When you are 100% sure that the entities you are going to save are all valid, you can disable their validation by disabling the ValidateOnSaveEnabled property.
//disable automatic validation upon save ctx.Configuration.ValidateOnSaveEnabled = false; |
This is a global setting, so beware!
When saving an entity, if you need to store in a property a reference another entity for which you know the primary key, then instead of loading it with Entity Framework, just assign it a blank entity with only the identifier property filled.
//save a new project referencing an existing Customer var newProject = new Project { Name = "Some Project", Customer = new Customer { CustomerId = 1 } /*ctx.Customers.Find(1)*/ }; ctx.Projects.Add(newProject); ctx.SaveChanges(); |
This will work fine because Entity Framework only needs the foreign key set.
Also for deletes, no need to load the entity beforehand, its primary key will do.
//delete a Customer by id //ctx.Customers.Remove(ctx.Customers.Find(1)); ctx.Entry(new Customer { CustomerId = 1 }).State = EntityState.Deleted; ctx.SaveChanges(); |
While the IDENTITY identifier generation strategy may well be the most obvious for those coming from the SQL Server world, it does have some problems when it comes to ORM; it is not appropriate for batching scenarios. Since the primary key is generated in the database and each inserted entity must be hydrated— meaning, its identifier must be set—as soon as it is persisted, SQL Server needs to issue an additional SELECT immediately after the INSERT to fetch the generated key. Let’s see an example where we use IDENTITY.
ctx.Save(new Parent { Name = "Batching Example" }); ctx.SaveChanges(); |
We can see the generated SQL in SQL Server Profiler (notice the INSERT followed by a SELECT).

Figure 58: Inserting a record and obtaining the generated key
If we change the generation strategy to manual and explicitly set the primary key beforehand then we only have one INSERT.

Figure 59: Inserting a record with a manually assigned key
If you are inserting a large number of entities, this can make a tremendous difference. Of course, sometimes it may not be appropriate to use manual insertions due to concurrent accesses, but in that case it probably can be solved by using Guids as primary keys.
Note: Keep in mind that, generally speaking, ORMs are not appropriate for batch insertions.
If you have looked at the SQL generated for some queries, and if you know your SQL, you can probably tell that it is far from optimized. That is because EF uses a generic algorithm for constructing SQL that picks up automatically the parameters from the specified query and puts it all blindly together.
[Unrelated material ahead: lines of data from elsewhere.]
Lemma sum_times_failed (rs : list QwenImageAPI.GenerationResult) :
  Forall (fun x => QwenImageAPI.success x = false) rs ->
  QwenImageAPI.sum_times rs = Ok 0
  /\ List.filter QwenImageAPI.success rs = [].
Proof.
  induction 1 as [| x rest Hx _ [IH1 IH2]]; cbn; [auto |].
  rewrite Hx. auto.
Qed.

(** C8.  For a batch that [run_batch] has completed (the call returned, on
    whatever generator), with at least one job and no success counted,
    [print_summary] raises nothing: the success rate is 0
    and the block of generation times is left out.  The same holds for the
    batch summary of [api_integration.py] (the average is N/A) and for
    [calculate_statistics] of the benchmark (no time statistics). *)
Theorem summary_without_success
    (as_completed : list (nat * BatchGenerator.future) -> list (nat * BatchGenerator.future))
    (g0 : BatchGenerator.BatchGenerator) (b : BatchGenerator.batch)
    (prompts : list (string * option Z))
    (returned_results : list BatchGenerator.Result) (g : BatchGenerator.BatchGenerator)
    (batch_results : list QwenImageAPI.GenerationResult)
    (r : PerformanceBenchmark.Results) :
  BatchGenerator.run_batch as_completed g0 b prompts = (Return returned_results, g) ->
  prompts <> [] ->
  BatchGenerator.successful (BatchGenerator.stats g) = 0 ->
  Forall (fun x => QwenImageAPI.success x = false) batch_results ->
  1 <= PerformanceBenchmark.total_requests r ->
  PerformanceBenchmark.generation_times r = [] ->
  (exists s,
     BatchGenerator.print_summary g = Ok s
     /\ BatchGenerator.generation_times s = None
     /\ Qeq (BatchGenerator.success_rate s) (inject_Z 0))
  /\ (exists s,
        QwenImageAPI.batch_summary batch_results = Ok s
        /\ QwenImageAPI.average_time s = None
        /\ QwenImageAPI.successful s = 0%nat)
  /\ (exists report,
        PerformanceBenchmark.calculate_statistics r = Ok report
        /\ PerformanceBenchmark.times report = None
        /\ PerformanceBenchmark.grades (PerformanceBenchmark.assessment report) = None).
Proof.
  intros Hrun Hne Hzero Hfailed Htotal Hnone. split; [| split].
  - unfold BatchGenerator.run_batch in Hrun.
    destruct (BatchGenerator.max_workers (BatchGenerator.config g0) <=? 0);
      [discriminate |].
    destruct (BatchGenerator.collect_all _ _) as [g2 |] eqn:E; [| discriminate].
    apply collect_all_keeps in E. cbn in E. destruct E as (Ht & Hs).
    inversion Hrun; subst g returned_results. cbn in Hzero.
    assert (Hlen : Z.of_nat (length prompts) <> 0).
    { destruct prompts; [now contradiction Hne | cbn; lia]. }
    unfold BatchGenerator.print_summary. cbn.
    rewrite Ht, Hs, Hzero, !truediv_nonzero by exact Hlen. cbn.
    eexists. split; [reflexivity |]. split; [reflexivity |]. cbn.
    unfold Qeq. cbn. lia.
  - destruct (sum_times_failed batch_results Hfailed) as [Hsum Hfil].
    unfold QwenImageAPI.batch_summary. rewrite Hsum, Hfil. cbn.
    eexists. repeat split.
  - unfold PerformanceBenchmark.calculate_statistics.
    replace (0 <? PerformanceBenchmark.total_requests r) with true
      by (symmetry; apply Z.ltb_lt; lia).
    rewrite truediv_nonzero by lia. cbn. rewrite Hnone. cbn.
    unfold PerformanceBenchmark.assess_performance. cbn.
    destruct (PerformanceBenchmark.nonempty (PerformanceBenchmark.memory_usage r)) eqn:Em;
      [destruct (usage_nonempty _ Em) as [um ->] |];
      (destruct (PerformanceBenchmark.nonempty (PerformanceBenchmark.gpu_usage r)) eqn:Eg;
       [destruct (usage_nonempty _ Eg) as [ug ->] |]);
      cbn; eexists; repeat split.
Qed.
Of course, understanding what we want and how the database is designed, we may find a better way to achieve the same purpose.
When you are absolutely certain that you can write your SQL in a better way than what EF can, feel free to experiment with SqlQuery and compare the response times. You should repeat the tests a number of times, because other factors may affect the results, such as other accesses to the database, the Visual Studio debugger, number of processes running in the test machines, all of these can cause impact.
One thing that definitely has better performance is batch deletes or updates. Always do them with SQL instead of loading the entities, changing/deleting them one by one, and them saving the changes. Use the ExecuteSqlCommand method for that purpose.